Super QB matchup is old school vs. new school

Peyton Manning threw for 5,477 yards and 55 touchdowns, setting NFL records. Those statistics perfectly describe Manning’s style.

So does his total of minus-31 rushing yards on 32 carries this season.

It was the fewest rushing yards for any NFL player in 40 years, with 307 players gaining more rushing yards this season.

Seattle Seahawks quarterback Russell Wilson gained almost as many rushing yards this season (539) as the Denver Broncos quarterback has in his 16-year career (697).

The most running Manning will do Sunday is when he trots out for pregame introductions. Wilson, on the other hand, is a threat to break Steve McNair’s Super Bowl record for rushing yards by a quarterback (64).

For the second Super Bowl in a row, the starting quarterbacks took different routes to get here.

“You have the mobile quarterback with Russell Wilson, and then Peyton as the pure, drop-back, shotgun quarterback,” said Jimmy Johnson, the former Dallas Cowboys coach turned Fox broadcaster. “I don’t know if we’d say ‘old school/new school,’ because people are still looking for the Peyton Manning-type quarterback, but you’ve got so many running quarterbacks coming out of college now, and you are incorporating some of the read option, etc. into the game and the play action. It’s a different game.”

Manning, 37, was the No. 1 overall draft choice in 1998. He has lived up to his can’t-miss billing by throwing for 64,964 yards and 491 touchdowns in his 16-year career. A second Super Bowl ring could give him the mythical title of greatest ever.

Wilson, 25, was a third-round draft pick in 2012. He has overcome concerns about his height (5-10 5/8) by going 24-8 in his two seasons with 6,475 passing yards and 52 passing touchdowns as well as 1,028 rushing yards and five rushing touchdowns.

“It’s a young gun versus really NFL royalty,” said Troy Aikman, the Cowboys quarterback turned Fox analyst. “On the one hand, you’ve got a seasoned veteran who has been here and has been on the biggest stage before and has been on stage since he left high school and probably even going back before that, because of his father. Then you have Russell, who is mature beyond his years. He’s a great ambassador for the game, as is Peyton.

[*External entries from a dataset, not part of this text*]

(** ** Owners *)
Definition active_deduplication_id (jobs_key deduplication_prefix deduplication_id : string) : Script D (option string) :=
  let* owner := active_deduplication jobs_key deduplication_prefix deduplication_id EmptyString in ret (fst <$> owner).

Definition active_repeat_id (jobs_key repeat_prefix key : string) : Script D (option string) :=
  let* owner := active_repeat jobs_key repeat_prefix key in ret (fst <$> owner).

(** A child that belongs to another parent that is stored. *)
Definition other_parent (a : AddArgs) (parent_id : string) (child : Lua) : Script D (option string) :=
  let* existing_parent_id := optional_field child "parent_id" in
  match existing_parent_id with
  | None => ret None
  | Some v =>
      if is_text v parent_id then ret None
      else
        let* id := text v in
        let* raw := read (hget (aa_jobs a) id) in
        ret (if is_some raw then Some id else None)
  end.

Definition flow_child_deduplication_requires_next (candidate_job existing_job : Lua) : Script D bool :=
  and_then (deduplication_flag candidate_job "keep_last_if_active") (in_state existing_job "active").

(** ** The first pass *)

(** A row that is stored as new takes its deduplication id and its series. *)
Definition stage_new (a : AddArgs) (row : NewRow) (s : Staged) : Script D Outcome :=
  let taken := if String.eqb (row_deduplication row) EmptyString then None else st_deduplications s !! row_deduplication row in
  match taken with
  | Some id => ret (inr ["deduplicated"; id])
  | None =>
      let s := if String.eqb (row_deduplication row) EmptyString then s
               else s <| st_deduplications ::= <[row_deduplication row := row_id row]> |> in
      let* repeat_owner := active_repeat_id (aa_jobs a) (aa_repeat a) (row_repeat row) in
      match repeat_owner with
      | Some owner => ret (inr ["repeat"; owner])
      | None =>
          if String.eqb (row_repeat row) EmptyString then ret (inl s)
          else match st_series s !! row_repeat row with
               | Some id => ret (inr ["repeat"; id])
               | None => ret (inl (s <| st_series ::= <[row_repeat row := row_id row]> |>))
               end
      end
  end.

(** The child waits behind the active owner of its deduplication id. *)
Definition park_child (a : AddArgs) (row : NewRow) (s : Staged) : Script D Staged :=
  do_ (SETPLAIN (aa_deduplication_next a +:+ row_deduplication row) (row_raw row)) ;;;
  do_ (PERSIST (aa_deduplication a +:+ row_deduplication row)) ;;;
  let next := match st_next_of s !! row_deduplication row with Some previous => st_next s ∖ {[previous]} | None => st_next s end in
  ret (s <| st_next_of ::= <[row_deduplication row := row_id row]> |> <| st_next := next ∪ {[row_id row]} |>).

Definition skip_child (owner : string) (row : NewRow) (s : Staged) : Staged :=
  s <| st_skipped ::= (.∪ {[row_id row]}) |> <| st_owners ::= <[row_id row := owner]> |>.

Definition stage_duplicate (a : AddArgs) (row : NewRow) (owner : string) (s : Staged) : Script D Outcome :=
  let* existing_raw := read (hget (aa_jobs a) owner) in
  match existing_raw with
  | None => ret (inr ["deduplicated"; owner])
  | Some existing_raw =>
      let* child_job := decode (row_raw row) in
      let* existing_job := decode existing_raw in
      let* next := flow_child_deduplication_requires_next child_job existing_job in
      if next : bool then
        let* s := park_child a row s in ret (inl (skip_child owner row s))
      else
        extend_deduplicated_owner a false child_job existing_job ;;;
        ret (inl (skip_child owner row s))
  end.

(** A child whose id was looked up already. *)
Definition stage_child (a : AddArgs) (row : NewRow) (s : Staged) : Script D Outcome :=
  if bool_decide (row_id row ∈ st_duplicated s) then ret (inl s)
  else
    let* owner := active_deduplication_id (aa_jobs a) (aa_deduplication a) (row_deduplication row) in
    let* staged := match owner with Some owner => stage_duplicate a row owner s | None => ret (inl s) end in
    match staged with
    | inr reply => ret (inr reply)
    | inl s => if bool_decide (row_id row ∈ st_skipped s) then ret (inl s) else stage_new a row s
    end.

(** The child is stored already: it may join if it has no other parent. *)
Definition stage_existing (a : AddArgs) (parent_id : string) (row : NewRow) (raw : string) (s : Staged) : Script D Outcome :=
  let* existing_child := decode raw in
  let* other := other_parent a parent_id existing_child in
  ret (match other with
       | Some other => inr ["parent_conflict"; row_id row; other]
       | None => inl (s <| st_duplicated ::= (.∪ {[row_id row]}) |>)
       end).

Definition and_stage (m : Script D Outcome) (k : Staged → Script D Outcome) : Script D Outcome :=
  let* r := m in match r with inl s => k s | inr reply => ret (inr reply) end.

Fixpoint stage_all (stage : NewRow → Staged → Script D Outcome) (rows : list NewRow) (s : Staged) : Script D Outcome :=
  match rows with
  | [] => ret (inl s)
  | row :: rows' => and_stage (stage row s) (stage_all stage rows')
  end.

(** ** Storing a row *)
Definition record_processed_child_dependency (dependency_key child_id : string) (child : Lua) : Script D unit :=
  let* return_value := getf child "return_value" in
  let* encoded := encode (match return_value with LNil => LNull | v => v end) in
  do_ (HSET (dependency_key +:+ ":processed") [(child_id, LString encoded)]).

(** A completed child counts as processed, any other is waited for. *)
Definition await_child (dependency_key child_id : string) (child : Lua) : Script D unit :=
  let* completed := in_state child "completed" in
  if completed : bool then record_processed_child_dependency dependency_key child_id child
  else do_ (SADD dependency_key child_id).

(** The owner of a skipped child hears of it. *)
Definition announce_skipped (a : AddArgs) (s : Staged) (row : NewRow) (candidate_job : Script D Lua) : Script D unit :=
  match st_owners s !! row_id row with
  | None => raise "Lua redis lib command arguments must be strings or integers"
  | Some owner =>
      let* owner_raw := read (hget (aa_jobs a) owner) in
      match owner_raw with
      | None => ret tt
      | Some raw =>
          let* owner_job := decode raw in
          let* candidate_job := candidate_job in
          emit_deduplicated_events a owner_job candidate_job
      end
  end.

(** An existing job becomes a child of the flow. *)
Definition adopt_child (a : AddArgs) (parent_id : string) (row : NewRow) (meanwhile : Lua → Script D unit) : Script D unit :=
  let* existing_raw := read (hget (aa_jobs a) (row_id row)) in
  match existing_raw with
  | None => ret tt
  | Some raw =>
      let* existing_child := decode raw in
      let* existing_child := set_field "parent_id" (LString parent_id) existing_child in
      let* encoded := encode existing_child in
      do_ (HSET (aa_jobs a) [(row_id row, LString encoded)]) ;;;
      meanwhile existing_child ;;;
      emit_added a ["event"; "duplicated"; "jobId"; row_id row]
  end.

(** The record is that of the row, also where the job waits: the sequence
    number is in the stored record only. *)
Definition store_row (a : AddArgs) (row : NewRow) (meanwhile : Script D unit) : Script D unit :=
  do_ (HSET (aa_jobs a) [(row_id row, LString (row_raw row))]) ;;;
  meanwhile ;;;
  place_new_job a row ;;;
  own_deduplication a row false ;;;
  when (negb (String.eqb (row_repeat row) EmptyString)) (own_series a row (row_raw row)) ;;;
  announce_added a row (row_raw row).

(** ** A parent and its children *)
Definition flow_args (KEYS ARGV : list string) (count : nat) : AddArgs :=
  let behind i := at_ ARGV (i + count * per_job_args) in {|
  aa_jobs := at_ KEYS 1; aa_waiting := at_ KEYS 2; aa_delayed := at_ KEYS 3; aa_waiting_children := at_ KEYS 4;
  aa_active := at_ KEYS 7; aa_sequence := at_ KEYS 5; aa_events := at_ KEYS 6; aa_marker := last_key KEYS;
  aa_deduplication := behind 4%nat; aa_deduplication_next := behind 6%nat; aa_repeat := behind 5%nat; aa_logs := EmptyString;
  aa_max_events := behind 7%nat |}.

Definition can_store_deduplicated_next_flow (a : AddArgs) (parent_job : Lua) (child_jobs : list Lua) (existing_job : Lua) : Script D bool :=
  and_then (deduplication_flag parent_job "keep_last_if_active")
    (and_then (in_state existing_job "active")
       (and_then (listed_in (aa_active a) existing_job)
          (unless (has_field parent_job "parent_id")
             (unless (has_field parent_job "repeat_key")
                (unless (has_field existing_job "repeat_key")
                   (let* repeating := first_result child_jobs
                                        (λ child, let* b := has_field child "repeat_key" in ret (if b : bool then Some tt else None)) in
                    ret (is_none repeating))))))).

Definition store_deduplicated_next_flow (a : AddArgs) (parent_raw : string) (child_raws : list string) : Script D unit :=
  let* parent := decode parent_raw in
  let* children := collect child_raws decode in
  let* deduplication := deduplication_option parent in
  let* id := getf deduplication "id" in
  let* id := text id in
  let* encoded := encode (LTable [] [("kind", LString "flow"); ("parent", parent); ("children", LTable children [])]) in
  do_ (SETPLAIN (aa_deduplication_next a +:+ id) encoded) ;;;
  do_ (PERSIST (aa_deduplication a +:+ id)).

I just don’t feel like the stage is going to be too big for him. I expect him to be able to come in and play well. It should be an exciting game.”

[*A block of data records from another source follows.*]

(** [drawn] are the tokens claims may draw, [ours] the leases callers present. *)
Record Guards (P : D → Prop) (free drawn : string → Prop) (ours : string → string → Prop) : Prop := {
  g_apart c : apart q id (command_key c) → keeps P (call c);
  g_hset x s : free x → keeps P (call (HSET jobs [(x, LString s)]));
  g_hdel x : free x → keeps P (call (HDEL jobs x));
  g_rewrite d x raw t t' s : P d → hget jobs x d = Ok (Some raw) → cjson_decode raw = Ok t → same_state t t' →
    cjson_encode t' = Ok s → keeps P (call (HSET jobs [(x, LString s)]));
  g_hsetnx x v : yields P (call (HSETNX jobs x v)) (λ r, r ≠ number 0 → free x);
  g_zadd s score x : idle_state s → free x → keeps P (call (ZADD (redis_key q (StateKey s)) score x));
  g_active score x : keeps P (call (ZADD (redis_key q (StateKey Active)) score x));
  g_inactive x : free x → keeps P (call (ZREM (redis_key q (StateKey Active)) x));
  g_zrem s x : idle_state s → yields P (call (ZREM (redis_key q (StateKey s)) x)) (λ r, r ≠ number 0 → free x);
  g_takes_out s c : idle_state s → command_key c = redis_key q (StateKey s) → takes_out c → keeps P (call c);
  g_lock_set x t px : free x → drawn t → keeps P (call (SET (redis_key q (LockKey x)) t px));
  g_lock_again d x t px : P d → get (redis_key q (LockKey x)) d = Ok (Some t) →
    keeps P (call (SET (redis_key q (LockKey x)) t px));
  g_lock_del x : free x → keeps P (call (DEL (redis_key q (LockKey x))));
  g_missing d x : P d → hget jobs x d = Ok None → free x;
  g_new d x : P d → hexists jobs x d = Ok false → free x;
  g_state d x raw t v : P d → hget jobs x d = Ok (Some raw) → cjson_decode raw = Ok t → index t "state" = Ok v →
    is_text v "active" = false → free x;
  g_unlocked d x : P d → exists_key (redis_key q (LockKey x)) d = Ok false → free x;
  g_ours d x t : P d → get (redis_key q (LockKey x)) d = Ok (Some t) → ours x t → free x;
  g_listed d s x : P d → idle_state s → zscore (redis_key q (StateKey s)) x d ≠ Ok None → free x;
  g_unlisted d x : P d → zscore (redis_key q (StateKey Active)) x d = Ok None → free x;
  g_untyped d t : P d → key_type (redis_key q (StateKey Active)) d = Ok t → t ≠ "zset" → ∀ x, free x;
}.
End guards.

(** * The shared functions keep what has guards

    One lemma per function of [RedisLeases], [RedisFinish] and [RedisReports]
    that several scripts run. *)

(** The arguments of a call are keys of the queue. *)
Record finish_tables (q : RedisQueueName) (a : FinishArgs) : Prop := {
  ft_jobs : fa_jobs a = redis_key q JobsKey;
  ft_active : fa_active a = redis_key q (StateKey Active);
  ft_waiting : fa_waiting a = redis_key q (StateKey Waiting);
  ft_waiting_children : fa_waiting_children a = redis_key q (StateKey WaitingChildren);
  ft_delayed : fa_delayed a = redis_key q (StateKey Delayed);
  ft_failed : fa_failed a = redis_key q (StateKey Failed);
  ft_sequence : fa_sequence a = redis_key q SequenceKey;
  ft_events : fa_events a = redis_key q EventsKey;
  ft_marker : fa_marker a = redis_key q MarkerKey;
  ft_failed_metrics : fa_failed_metrics a = redis_key q (MetricsKey true);
  ft_failed_data : fa_failed_data a = redis_key q (MetricsDataKey true);
  ft_dependencies : fa_dependencies a = redis_key q (DependenciesKey EmptyString);
  ft_deduplication : fa_deduplication a = redis_key q (DeduplicationKey EmptyString);
  ft_deduplication_next : fa_deduplication_next a = redis_key q (DeduplicationNextKey EmptyString);
  ft_repeat : fa_repeat a = redis_key q (RepeatOwnerKey EmptyString);
  ft_logs : fa_logs a = redis_key q (LogsKey EmptyString);
}.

Manning and Wilson seemingly have little in common. But Broncos offensive coordinator Adam Gase sees comparable intelligence. Seahawks offensive coordinator Darrell Bevell talks about their preparation. Broncos coach John Fox loves their leadership.

“The thing I try to work on to be more like him is the attention to detail,” Wilson said. “I definitely believe that is one of my strengths. Obviously, Peyton Manning is known for his leadership, known for all those amazing things he does at the line of scrimmage, with his checks and all of that, so I’m working to get there. But I think that competitive edge is very, very similar too, where we’re very competitive. We want to lead our football team. We want to put our football team in a great position every time we step on the field.”

NFL Network analyst Kurt Warner, who quarterbacked the St. Louis Rams and the Arizona Cardinals in Super Bowls, argues Wilson and Manning are the same kind of different.

“Yeah, it looks a whole lot different when you watch them play,” Warner said. “The bottom line is being able to react in pressure situations, be able to make the big play, whatever that looks like. Those moments are what I look at when I watch an overall game and go, ‘OK, did they change the complexion of the game?’ Both of these guys do it quite often for their teams. They just do it in different ways.”